El lejano resplandor de la ciudad regado en el cielo, a la distancia, y la velocidad
a que corríamos, me indicaban que el peligro de Mariscal se había quedado atrás.
Rápido zangoloteo en las calles pedregosas de una población que debió ser Amatitlán
o Palín. Algún puente. Vehículos cruzados con la sensación de que no chocaban, al
encontrarme, sino se pasaban cortando. Otros puentes. Ruidos de ríos hacia la costa.

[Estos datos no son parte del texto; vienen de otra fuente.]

(** * The temporal future-prediction engine of beverse-lite

    A shallow embedding of [future_prediction.py]: the classes [ConvBlock],
    [SpatialGRU], [Interpolate], [Bottleneck] and [FuturePrediction], their
    constructors ([__init__]) and their [forward] methods; and of the feature
    pyramid [FPN] of [fpn.py].

    - Python exceptions are values of [exn]; a computation that can raise
      returns a [result].
    - A constructor runs in [ctor]: exceptions plus a counter that hands
      every layer with learned parameters its own parameter block, so two
      layers built with equal hyper-parameters are still different layers.
    - A tensor is a shape together with a function from indices to scalars.
      The scalars are an arbitrary carrier with the operations of exact
      arithmetic ([Scalar]); the numeric kernels of the PyTorch layers are
      opaque ([Kernels]), only their shape rules and error conditions are
      written out, as PyTorch documents them. Modules are in the mode they are
      constructed in (training). *)

From Stdlib Require Import ZArith List String Bool Lia QArith DecimalString.
From Stdlib Require Import Ring_theory Ring InitialRing.
Import ListNotations.
Local Open Scope Z_scope.


(** ** Python: exceptions, results, names *)

Inductive exn : Type :=
| AssertionError (msg : string)
| ValueError (msg : string)
| TypeError (msg : string)
| NameError (msg : string)
| IndexError (msg : string)
| RuntimeError (msg : string)
| NotImplementedError (msg : string).

Inductive result (A : Type) : Type :=
| Ok (a : A)
| Raise (e : exn).

Arguments Ok {A} a.
Arguments Raise {A} e.

Definition bind {A B : Type} (c : result A) (k : A -> result B) : result B :=
  match c with
  | Ok a => k a
  | Raise e => Raise e
  end.

Declare Scope result_scope.
Delimit Scope result_scope with result.
Notation "x <- c ;; k" := (bind c (fun x => k))
  (at level 61, c at next level, right associativity) : result_scope.
Notation "c ;;; k" := (bind c (fun _ => k))
  (at level 61, right associativity) : result_scope.

(** [raises c] : the computation ends in an exception, whichever it is. *)
Definition raises {A : Type} (c : result A) : Prop :=
  exists e, c = Raise e.

Definition is_AssertionError (e : exn) : bool :=
  match e with AssertionError _ => true | _ => false end.

Definition is_TypeError (e : exn) : bool :=
  match e with TypeError _ => true | _ => false end.
(** C2.  Resolution is additive.  The generic helper is called first on
    every run; once it has answered, a query whose [modelType] is
    EditionGroup also fetches the EditionGroup with its editions, one whose
    [modelType] is Publisher also reads the editions of the Publisher, and
    any other makes no further read.  The response lists the generic
    records followed by the records of the special case; when no criterion
    filters, an EditionGroup with n editions adds n records to the generic
    ones (3 and 1 give 4). *)
Theorem resolution_is_additive :
  (exists rest, trace handler = CallGetBrowsedRelationships "Edition" :: rest) /\
  (forall gl, generic = Ok gl ->
     (modelType query = "EditionGroup" ->
      trace handler = [CallGetBrowsedRelationships "Edition";
                       CallEditionGroupFetch (bbid query) withEditions]) /\
     (modelType query = "Publisher" ->
      trace handler = [CallGetBrowsedRelationships "Edition";
                       CallPublisherEditions (bbid query) editionBasicRelations]) /\
     (modelType query <> "EditionGroup" -> modelType query <> "Publisher" ->
      trace handler = [CallGetBrowsedRelationships "Edition"])) /\
  (forall gl special,
     generic = Ok gl ->
     Provenance getEditionBasicInfo orm query special ->
     outcome handler =
     Ok (mkResponse 200 (bbid query) (gl ++ map emptyRecord special))) /\
  (forall gl rows,
     generic = Ok gl ->
     modelType query = "EditionGroup" ->
     editionGroupFetch orm (bbid query) withEditions =
       Ok (Some (mkEditionGroupJSON (Some rows))) ->
     Js.truthy (format query) = false ->
     Js.truthy (language query) = false ->
     exists resp,
       outcome handler = Ok resp /\
       length (res_editions resp) = length gl + length rows).
Proof.
  split; [exact browse_trace_head|]. split; [|split].
  - intros gl G. repeat split.
    + intros EG. now rewrite (browse_editionGroup G EG).
    + intros PB. now rewrite (browse_publisher G PB).
    + intros NEG NPB. now rewrite (browse_other G NEG NPB).
  - intros gl special G P. now rewrite (browse_success_intro G P).
  - intros gl rows G EG F Hf Hl.
    assert (Provenance getEditionBasicInfo orm query (map getEditionBasicInfo rows)) as P.
    { eapply FromEditionGroup; eauto. now apply no_criteria_keeps_all. }
    rewrite (browse_success_intro G P).
    eexists; split; [reflexivity|].
    simpl. now rewrite length_app, !length_map.
Qed.

(** C4.  The records of a response are the records of the generic helper,
    as it returned them, followed by those of the special case in the
    order of its rows: the rows the predicate accepts, each of them kept,
    whether or not the generic helper reported the same entity. *)
Theorem records_in_resolver_order (resp : Response) :
  outcome handler = Ok resp ->
  exists gl special,
    generic = Ok gl /\
    Provenance getEditionBasicInfo orm query special /\
    res_editions resp = gl ++ map emptyRecord special /\
    length (res_editions resp) = length gl + length special /\
    (forall rows,
        filterRes (relationshipsFilterMethod query) (map getEditionBasicInfo rows) =
          Ok special ->
        special =
        filter (fun x => match relationshipsFilterMethod query x with
                         | Ok b => b
                         | Throw _ => false
                         end) (map getEditionBasicInfo rows)).
Proof.
  intros H.
  destruct (browse_success_inv H) as (gl & special & G & P & ->).
  exists gl, special; repeat split; auto.
  - simpl. now rewrite length_app, length_map.
  - intros rows S. now apply filterRes_is_filter.
Qed.

(** C5.  A run that succeeds answers with the [bbid] of the query; when
    the generic helper and the special case find nothing, the list of
    records is empty. *)
Theorem anchor_id_passthrough :
  (forall resp, outcome handler = Ok resp ->
                res_bbid resp = bbid query /\ statusCode resp = 200) /\
  (generic = Ok [] ->
   Provenance getEditionBasicInfo orm query [] ->
   outcome handler = Ok (mkResponse 200 (bbid query) [])).
Proof.
  split.
  - intros resp H.
    destruct (browse_success_inv H) as (gl & special & _ & _ & ->).
    split; reflexivity.
  - intros G P. now rewrite (browse_success_intro G P).
Qed.

(** C9.  In the EditionGroup branch, when the fetch resolves to no row
    the handler reads [editions] off the empty object and calls [map] on
    [undefined]: the run ends with a TypeError after the two reads, and no
    response is sent. *)
Theorem editionGroup_missing_row_throws (gl : list BrowseRecord) :
  generic = Ok gl ->
  modelType query = "EditionGroup" ->
  editionGroupFetch orm (bbid query) withEditions = Ok None ->
  handler =
  ([CallGetBrowsedRelationships "Edition";
    CallEditionGroupFetch (bbid query) withEditions],
   Throw (TypeError "Cannot read properties of undefined (reading 'map')")).
Proof.
  intros G EG F.
  rewrite (browse_editionGroup G EG), F.
  reflexivity.
Qed.

End BrowseFacts.

(** ** Provenance and shape of the records *)

Section Uniformity.

Variable Edition : Type.
Variable Locals : Type.
Variable getEditionBasicInfo : Edition -> EntityProjection.
Variable relationshipsOf : Locals -> list (Utils.GenericCandidate Edition).
Variable orm : Orm Edition.
Variable locals : Locals.
Variable query : Query.

Local Open Scope list_scope.

Lemma generic_records (kind : string) (fetchRelated : list string)
      (filterRelationshipMethod : EntityProjection -> Res bool)
      (gl : list BrowseRecord) :
  Utils.getBrowsedRelationships relationshipsOf orm locals kind getEditionBasicInfo
    fetchRelated filterRelationshipMethod = Ok gl ->
  Forall (fun r =>
            (exists c, In c (relationshipsOf locals) /\
                       Utils.otherKind c = kind /\
                       r = mkRecord (getEditionBasicInfo (Utils.other c))
                                    (Edge (Utils.edge c))) /\
            filterRelationshipMethod (entity r) = Ok true) gl.
Proof.
  unfold Utils.getBrowsedRelationships; intros H.
  eapply Forall_impl; [|apply (filterRes_accepted _ _ H)].
  simpl; intros r [Hin Hr]; split; [|exact Hr].
  apply in_map_iff in Hin as (c & <- & Hc).
  apply filter_In in Hc as [Hc Hk].
  apply String.eqb_eq in Hk.
  exists c; auto.
Qed.

Lemma special_records (special : list EntityProjection) :
  Provenance getEditionBasicInfo orm query special ->
  Forall (fun x => (exists row, x = getEditionBasicInfo row) /\
                   relationshipsFilterMethod query x = Ok true) special.
Proof.
  assert (forall rows,
             filterRes (relationshipsFilterMethod query) (map getEditionBasicInfo rows) =
               Ok special ->
             Forall (fun x => (exists row, x = getEditionBasicInfo row) /\
                              relationshipsFilterMethod query x = Ok true) special) as K.
  { intros rows S.
    eapply Forall_impl; [|apply (filterRes_accepted _ _ S)].
    simpl; intros x [Hin Hx]; split; [|exact Hx].
    apply in_map_iff in Hin as (row & <- & _). now exists row. }
  intros [rows _ _ S | rows _ _ S | _ _ ->]; eauto.
Qed.
(** ** White space around the output of the shell *)

Lemma lstrip_all_space ws : all_space ws = true -> Text.lstrip ws = "".
Proof.
  induction ws as [|c ws IH]; [reflexivity|]. cbn [all_space Text.lstrip].
  intros [Hc Hws]%andb_true_iff. rewrite Hc. now apply IH.
Qed.

Lemma rstrip_all_space ws : all_space ws = true -> Text.rstrip ws = "".
Proof.
  induction ws as [|c ws IH]; [reflexivity|]. cbn [all_space Text.rstrip].
  intros [Hc Hws]%andb_true_iff. rewrite (IH Hws), Hc. reflexivity.
Qed.

Lemma lstrip_space_app ws s :
  all_space ws = true -> Text.lstrip (ws ++ s) = Text.lstrip s.
Proof.
  induction ws as [|c ws IH]; [reflexivity|]. cbn [all_space].
  intros [Hc Hws]%andb_true_iff.
  change (String c ws ++ s) with (String c (ws ++ s)).
  cbn [Text.lstrip]. rewrite Hc. now apply IH.
Qed.

Lemma rstrip_app_space s ws :
  all_space ws = true -> Text.rstrip (s ++ ws) = Text.rstrip s.
Proof.
  intros Hws. induction s as [|c s IH].
  - now apply rstrip_all_space.
  - change (String c s ++ ws) with (String c (s ++ ws)).
    cbn [Text.rstrip]. now rewrite IH.
Qed.

Lemma lstrip_app_cases s t :
  (Text.lstrip s = "" /\ Text.lstrip (s ++ t) = Text.lstrip t)
  \/ Text.lstrip (s ++ t) = Text.lstrip s ++ t.
Proof.
  induction s as [|c s IH]; [left; auto|].
  change (String c s ++ t) with (String c (s ++ t)). cbn [Text.lstrip].
  destruct (Text.isspace c); [exact IH | right; reflexivity].
Qed.

Lemma strip_surrounded ws1 s ws2 :
  all_space ws1 = true -> all_space ws2 = true ->
  Text.strip (ws1 ++ s ++ ws2) = Text.strip s.
Proof.
  intros H1 H2. unfold Text.strip. rewrite (lstrip_space_app _ _ H1).
  destruct (lstrip_app_cases s ws2) as [[E1 E2] | E].
  - rewrite E2, E1, (lstrip_all_space _ H2). reflexivity.
  - rewrite E. now apply rstrip_app_space.
Qed.

(** X5: white space before and after the output of the shell does not
    change what the executor makes of a completed run. *)
Theorem output_padding_ignored json_loads ws1 stdout ws2 returncode :
  all_space ws1 = true ->
  all_space ws2 = true ->
  decode_outcome json_loads (Completed (ws1 ++ stdout ++ ws2) returncode)
  = decode_outcome json_loads (Completed stdout returncode).
Proof.
  intros H1 H2. cbn [decode_outcome].
  now rewrite (strip_surrounded _ _ _ H1 H2).
Qed.

Lemma output_padding_ignored_witness :
  all_space Text.newline = true
  /\ decode_outcome Bench.json_loads
       (Completed (Text.newline ++ Bench.out_ab ++ Text.newline) 0)
     = PList [Bench.doc 1; Bench.doc 2].
Proof.
  split; [reflexivity|].
  rewrite (output_padding_ignored Bench.json_loads Text.newline Bench.out_ab
             Text.newline 0 eq_refl eq_refl).
  vm_compute. reflexivity.
Defined.

(** ** Shapes the comparator accepts *)

(** X6: the comparator answers true only for two numbers that are equal or
    for two lists of the same length; no other pair of shapes matches, so a
    number never matches a list and two bare documents never match. *)
Theorem compare_results_true_shapes float_repr gold_res pred_res :
  compare_results float_repr gold_res pred_res = true ->
  (isinstance_number gold_res = true /\ isinstance_number pred_res = true
   /\ py_eq gold_res pred_res = true)
  \/ (exists g p, gold_res = PList g /\ pred_res = PList p
                  /\ length g = length p).
Proof.
  intros H.
  destruct gold_res as [ | b | n | f | s | g | a];
    destruct pred_res as [ | b' | n' | f' | s' | p | a'];
    try discriminate H; try (left; repeat split; exact H).
  right. exists g, p. repeat split.
  rewrite compare_results_lists in H.
  destruct (Nat.eqb_spec (length g) (length p)) as [E|]; [exact E|].
  discriminate H.
Qed.

Lemma compare_results_true_shapes_witness :
  Bench.compare (PInt 2) (PBool true) = false
  /\ Bench.compare (PList [PInt 2]) (PList [PInt 2]) = true
  /\ exists g p, PList [PInt 2] = PList g /\ PList [PInt 2] = PList p
                 /\ length g = length p.
Proof.
  split; [reflexivity|].
  assert (Bench.compare (PList [PInt 2]) (PList [PInt 2]) = true) as H
      by reflexivity.
  split; [exact H|].
  destruct (compare_results_true_shapes Bench.float_repr _ _ H)
    as [(Hn & _) | Hl]; [discriminate Hn | exact Hl].
Defined.

(** ** A value against itself *)

Lemma SFeqb_refl f : SFeqb f f = negb (is_nan f).
Proof.
  destruct f as [s | s | | s m e]; unfold SFeqb; cbn [SFcompare is_nan negb];
    try reflexivity.
  - now destruct s.
  - rewrite Z.compare_refl, Pos.compare_cont_refl. now destruct s.
Qed.

(** X7: a value compared with itself matches exactly when it is a list or
    a number other than NaN: the same string, the same bare document or
    null on both sides is no match. *)
Theorem compare_results_same float_repr v :
  compare_results float_repr v v
  = match v with
    | PList _ | PBool _ | PInt _ => true
    | PFloat f => negb (is_nan f)
    | PNone | PStr _ | PDict _ => false
    end.
Proof.
  destruct v as [ | b | n | f | s | l | a]; try reflexivity.
  - unfold compare_results. cbn. apply Z.eqb_refl.
  - unfold compare_results. cbn. apply Z.eqb_refl.
  - unfold compare_results.
    cbn [isinstance_str is_None isinstance_number orb andb py_eq as_number num_eq].
    apply SFeqb_refl.
  - apply compare_results_lists_iff; [reflexivity | right; reflexivity].
Qed.

(** ** Gold and predicted result exchanged *)

Lemma SFcompare_antisym f g :
  SFcompare g f = option_map CompOpp (SFcompare f g).
Proof.
  destruct f as [s | s | | s m e], g as [s' | s' | | s' m' e'];
    cbn [SFcompare option_map]; try reflexivity;
    try (destruct s; reflexivity); try (destruct s'; reflexivity);
    try (destruct s, s'; reflexivity).
  rewrite (Z.compare_antisym e e'), !Pos.compare_cont_spec.
  cbn [Pos.switch_Eq]. rewrite (Pos.compare_antisym m m').
  destruct s, s'; cbn [CompOpp]; try reflexivity;
    destruct (e ?= e')%Z; cbn [CompOpp]; try reflexivity;
    destruct (m ?= m')%positive; reflexivity.
Qed.

Lemma SFeqb_sym f g : SFeqb f g = SFeqb g f.
Proof.
  unfold SFeqb. rewrite (SFcompare_antisym f g).
  destruct (SFcompare f g) as [[ | | ]|]; reflexivity.
Qed.

Lemma num_eq_sym a b : num_eq a b = num_eq b a.
Proof.
  destruct a, b; cbn [num_eq]; auto using Z.eqb_sym, SFeqb_sym.
Qed.

Lemma same_object_nan_sym x y : same_object_nan x y = same_object_nan y x.
Proof. destruct x, y; cbn [same_object_nan]; auto using andb_comm. Qed.

Lemma py_eq_list_cons u a v b :
  py_eq (PList (u :: a)) (PList (v :: b))
  = (same_object_nan u v || py_eq u v) && py_eq (PList a) (PList b).
Proof. reflexivity. Qed.

Lemma py_eq_dict a b :
  py_eq (PDict a) (PDict b)
  = Nat.eqb (length a) (length b)
    && forallb (fun kv => match dict_get b (fst kv) with
                          | Some v => same_object_nan (snd kv) v || py_eq (snd kv) v
                          | None => false
                          end) a.
Proof.
  cbn [py_eq]. f_equal.
  induction a as [|[k u] a IH]; [reflexivity|]. cbn [forallb fst snd].
  now rewrite IH.
Qed.

Lemma dict_get_Some_elem {A : Type} (items : list (string * A)) k v :
  dict_get items k = Some v -> (k, v) ∈ items.
Proof.
  induction items as [|[k' v'] items IH]; cbn [dict_get]; [discriminate|].
  destruct (String.eqb_spec k' k) as [->|Hne].
  - intros [= ->]. left.
  - intros H. right. now apply IH.
Qed.
(** ** Soft delete *)

(** C5. [DeleteUser] does not reach a soft delete.  For an id that parses,
    - [DeleteUser] of the user service never succeeds over the program's
      repository: its lookup comes back with the database's error for
      the relation [user_responses], and the service returns that error
      and leaves the relation [users] as it is;
    - [DeleteUser] of the repository, which succeeds exactly when the
      relation holds a row of that id, removes the rows of that id: no
      row of that id is left, with or without a deletion time;
    - after it, [GetUserByID] of the repository answers neither not-found
      nor an account, with or without the flag for deleted rows, and
      [GetUserByID] of the service passes that error on. *)
Theorem DeleteUser_is_not_a_soft_delete :
  forall (rt : Runtime) (fresh : UUID) (clock : Time) (id : string) (i : UUID)
         (db : gorm.DB),
    uuid_Parse id = Some i ->
    user.DeleteUser (user.userRepository fresh clock) id db
    = (Some (gorm.no_such_table "user_responses"), db)
    /\ (fst (user.userRepository_DeleteUser id db) = None
        <-> exists row : User, In row db /\ ID row = i)
    /\ snd (user.userRepository_DeleteUser id db)
       = filter (fun u => negb (ID u =? i)) db
    /\ (forall row : User,
          In row (snd (user.userRepository_DeleteUser id db)) -> ID row <> i)
    /\ (forall includeDeleted : bool,
          user.userRepository_GetUserByID id includeDeleted
            (snd (user.userRepository_DeleteUser id db))
          = (Err (gorm.no_such_table "user_responses"),
             snd (user.userRepository_DeleteUser id db)))
    /\ user.GetUserByID (user.userRepository fresh clock) id
         (snd (user.userRepository_DeleteUser id db))
       = (Err (gorm.no_such_table "user_responses"),
          snd (user.userRepository_DeleteUser id db))
    /\ Error (gorm.no_such_table "user_responses") <> "user not found".
Proof.
  intros rt fresh clock id i db Hid.
  rewrite (userRepository_DeleteUser_run rt id i db Hid). cbn [fst snd].
  split.
  { unfold user.DeleteUser. rewrite Hid.
    cbn [user.userRepository user.repo_GetUserByID]. unfold bind.
    rewrite userRepository_GetUserByID_run. reflexivity. }
  split.
  { split.
    - intro H.
      destruct (filter (fun u => ID u =? i) db) as [ | row rest] eqn:Hf;
        [ discriminate H | ].
      assert (Hin : In row (filter (fun u => ID u =? i) db))
        by (rewrite Hf; now left).
      apply filter_In in Hin. destruct Hin as [Hin Hk].
      exists row. split; [ exact Hin | now apply Z.eqb_eq ].
    - intros [row [Hin Hk]].
      assert (Hf : In row (filter (fun u => ID u =? i) db))
        by (apply filter_In; split; [ exact Hin | now apply Z.eqb_eq ]).
      destruct (filter (fun u => ID u =? i) db) as [ | r rest];
        [ destruct Hf | ].
      cbn [List.length]. rewrite Nat2Z.inj_succ.
      replace (Z.succ (Z.of_nat (List.length rest)) =? 0) with false
        by (symmetry; apply Z.eqb_neq; lia).
      reflexivity. }
  split; [ reflexivity | ].
  split.
  { intros row Hin. apply filter_In in Hin. destruct Hin as [_ Hk].
    apply negb_true_iff in Hk. now apply Z.eqb_neq. }
  split.
  { intro incl. apply userRepository_GetUserByID_run. }
  split.
  { unfold user.GetUserByID. rewrite Hid.
    cbn [user.userRepository user.repo_GetUserByID]. unfold bind.
    rewrite userRepository_GetUserByID_run. reflexivity. }
  vm_compute. discriminate.
Qed.
(* ===== verification/Maps.v ===== *)
(** [std::map<CString, V>]: an association list in the order of the keys. *)

From Stdlib Require Import Sorting.Sorted.
From S2P Require Import Prelude CStrings.

(** [CString::operator<]. *)
Fixpoint CString_ltb (a b : CString) : bool :=
  match a, b with
  | _, [] => false
  | [], _ :: _ => true
  | x :: a', y :: b' => (x <? y) || ((x =? y) && CString_ltb a' b')
  end.

Lemma CString_ltb_irrefl a : CString_ltb a a = false.
Proof. induction a as [|x a IH]; [done|]. cbn [CString_ltb]. rewrite Z.ltb_irrefl, Z.eqb_refl. exact IH. Qed.

Lemma CString_ltb_trans a b c : CString_ltb a b = true -> CString_ltb b c = true -> CString_ltb a c = true.
Proof.
  revert b c. induction a as [|x a IH]; intros [|y b] [|z c]; cbn [CString_ltb]; try done.
  rewrite !orb_true_iff, !andb_true_iff, !Z.ltb_lt, !Z.eqb_eq. intros [?|[-> ?]] [?|[-> ?]]; [lia..|].
  right. eauto.
Qed.

Lemma CString_ltb_total a b : a <> b -> CString_ltb a b = false -> CString_ltb b a = true.
Proof.
  revert b. induction a as [|x a IH]; intros [|y b] Hne; cbn [CString_ltb]; try done.
  rewrite orb_false_iff, andb_false_iff, orb_true_iff, andb_true_iff, Z.ltb_ge, Z.ltb_lt, Z.eqb_neq, Z.eqb_eq.
  intros [Hle [Hne'|Hab]]; [lia|]. destruct (decide (y = x)) as [->|]; [|lia].
  right. split; [done|]. apply IH; [congruence|done].
Qed.

(** ** The map *)

Section Maps.
Context {V : Type}.
#[local] Abbreviation smap := (list (CString * V)).

Fixpoint map_find (key : CString) (m : smap) : option V :=
  match m with
  | [] => None
  | (k, x) :: m' => if decide (k = key) then Some x else map_find key m'
  end.

Fixpoint map_put (key : CString) (x : V) (m : smap) : smap :=
  match m with
  | [] => [(key, x)]
  | (k, y) :: m' =>
      if decide (k = key) then (key, x) :: m'
      else if CString_ltb key k then (key, x) :: m
      else (k, y) :: map_put key x m'
  end.

Definition map_erase (key : CString) (m : smap) : smap :=
  List.filter (fun l => negb (bool_decide (l.1 = key))) m.

Definition key_lt (a b : CString * V) : Prop := CString_ltb a.1 b.1 = true.

Lemma map_find_put key key' x m : map_find key' (map_put key x m) = if decide (key = key') then Some x else map_find key' m.
Proof.
  induction m as [|[k y] m IH]; cbn [map_put map_find]; [done|].
  destruct (decide (k = key)) as [->|Hk]; [|destruct (CString_ltb key k)]; cbn [map_find]; rewrite ?IH;
    repeat case_decide; congruence || done.
Qed.

Lemma map_find_erase key key' m : map_find key' (map_erase key m) = if decide (key = key') then None else map_find key' m.
Proof.
  induction m as [|[k y] m IH]; cbn [map_erase map_find List.filter]; [by case_decide|].
  cbn [fst]. fold (map_erase key m). case_bool_decide; cbn [negb map_find]; rewrite IH;
    repeat case_decide; congruence || done.
Qed.

Lemma map_put_elem key x m l : l ∈ map_put key x m -> l = (key, x) \/ l ∈ m.
Proof.
  induction m as [|[k y] m IH]; cbn [map_put]; [rewrite list_elem_of_singleton; eauto|].
  repeat case_match; rewrite !elem_of_cons; naive_solver.
Qed.

Lemma map_put_sorted key x m : StronglySorted key_lt m -> StronglySorted key_lt (map_put key x m).
Proof.
  induction 1 as [|[k y] m Hm IH Hall]; cbn [map_put]; [by repeat constructor|].
  case_decide as Hk; [subst k; by constructor|]. destruct (CString_ltb key k) eqn:Hlt.
  - constructor; [by constructor|]. constructor; [done|]. eapply Forall_impl; [exact Hall|].
    intros l Hl. by eapply CString_ltb_trans.
  - constructor; [done|]. apply Forall_forall. intros l [->|Hl]%map_put_elem.
    + by apply CString_ltb_total.
    + by eapply Forall_forall in Hall.
Qed.

Lemma filter_sorted (p : CString * V -> bool) m : StronglySorted key_lt m -> StronglySorted key_lt (List.filter p m).
Proof.
  induction 1 as [|l m Hm IH Hall]; cbn [List.filter]; [constructor|]. destruct (p l); [|done].
  constructor; [done|]. apply Forall_forall. intros l' [Hl' _]%list_elem_of_In%filter_In.
  eapply Forall_forall in Hall; [done|]. by apply list_elem_of_In.
Qed.

Lemma map_erase_sorted key m : StronglySorted key_lt m -> StronglySorted key_lt (map_erase key m).
Proof. apply filter_sorted. Qed.

Lemma map_erase_elem key m l : l ∈ map_erase key m -> l ∈ m.
Proof. unfold map_erase. by intros [? _]%list_elem_of_In%filter_In; apply list_elem_of_In. Qed.


Lemma sorted_NoDup m : StronglySorted key_lt m -> NoDup m.*1.
Proof.
  induction 1 as [|[k x] m Hm IH Hall]; cbn; constructor; [|done]. intros ([k' y] & -> & Hin)%list_elem_of_fmap.
  eapply Forall_forall in Hall; [|exact Hin]. unfold key_lt in Hall. cbn in Hall. by rewrite CString_ltb_irrefl in Hall.
Qed.
End Maps.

La noche fresca en las mesetas empezó a ser un horno. Acabábamos de cruzar la población
de Ecuintla. Hubiera querido fumar. Varias veces apreté la mano sudorosa en mi cigarrera
y el encendedor. Imposible. Habría sido imprudente. El zangoloteo me aturdía, el
zangoloteo y el calor, encerrada bajo el toldo que al recalentarse con el fuego
de la noche costeña soltaba tufo a pintura y alquitrán. Ya debíamos estar cerca
del mar. El viento salino, pegajoso y las planicies interminables por donde seguía
el camión a más de cien kilómetros por hora, en carrera alucinante. Poco a poco
empezó a frenar y casi se detuvo, como para cruzar un mal paso, pero no siguió adelante,
y tras un viraje a la derecha, sentí que rodábamos por un pedregal y ya muellemente
por un arenal interminable. Se detuvo y al quedar inmóviles, como si la velocidad
me hubiera venido ocultando me sentí descubierta. Rápidamente extraje mi pistola
y adelantando el pensamiento a los acontecimientos: Va a descorrer el toldo, me
dije, pero como no sabe ni puede suponer que estoy armada, le ganaré la delantera
tomándole por sorpresa y exigiéndole que me explique la presencia de aquel transporte
militar perteneciente a una potencia extranjera, en aquel lugar apartado de la ruta.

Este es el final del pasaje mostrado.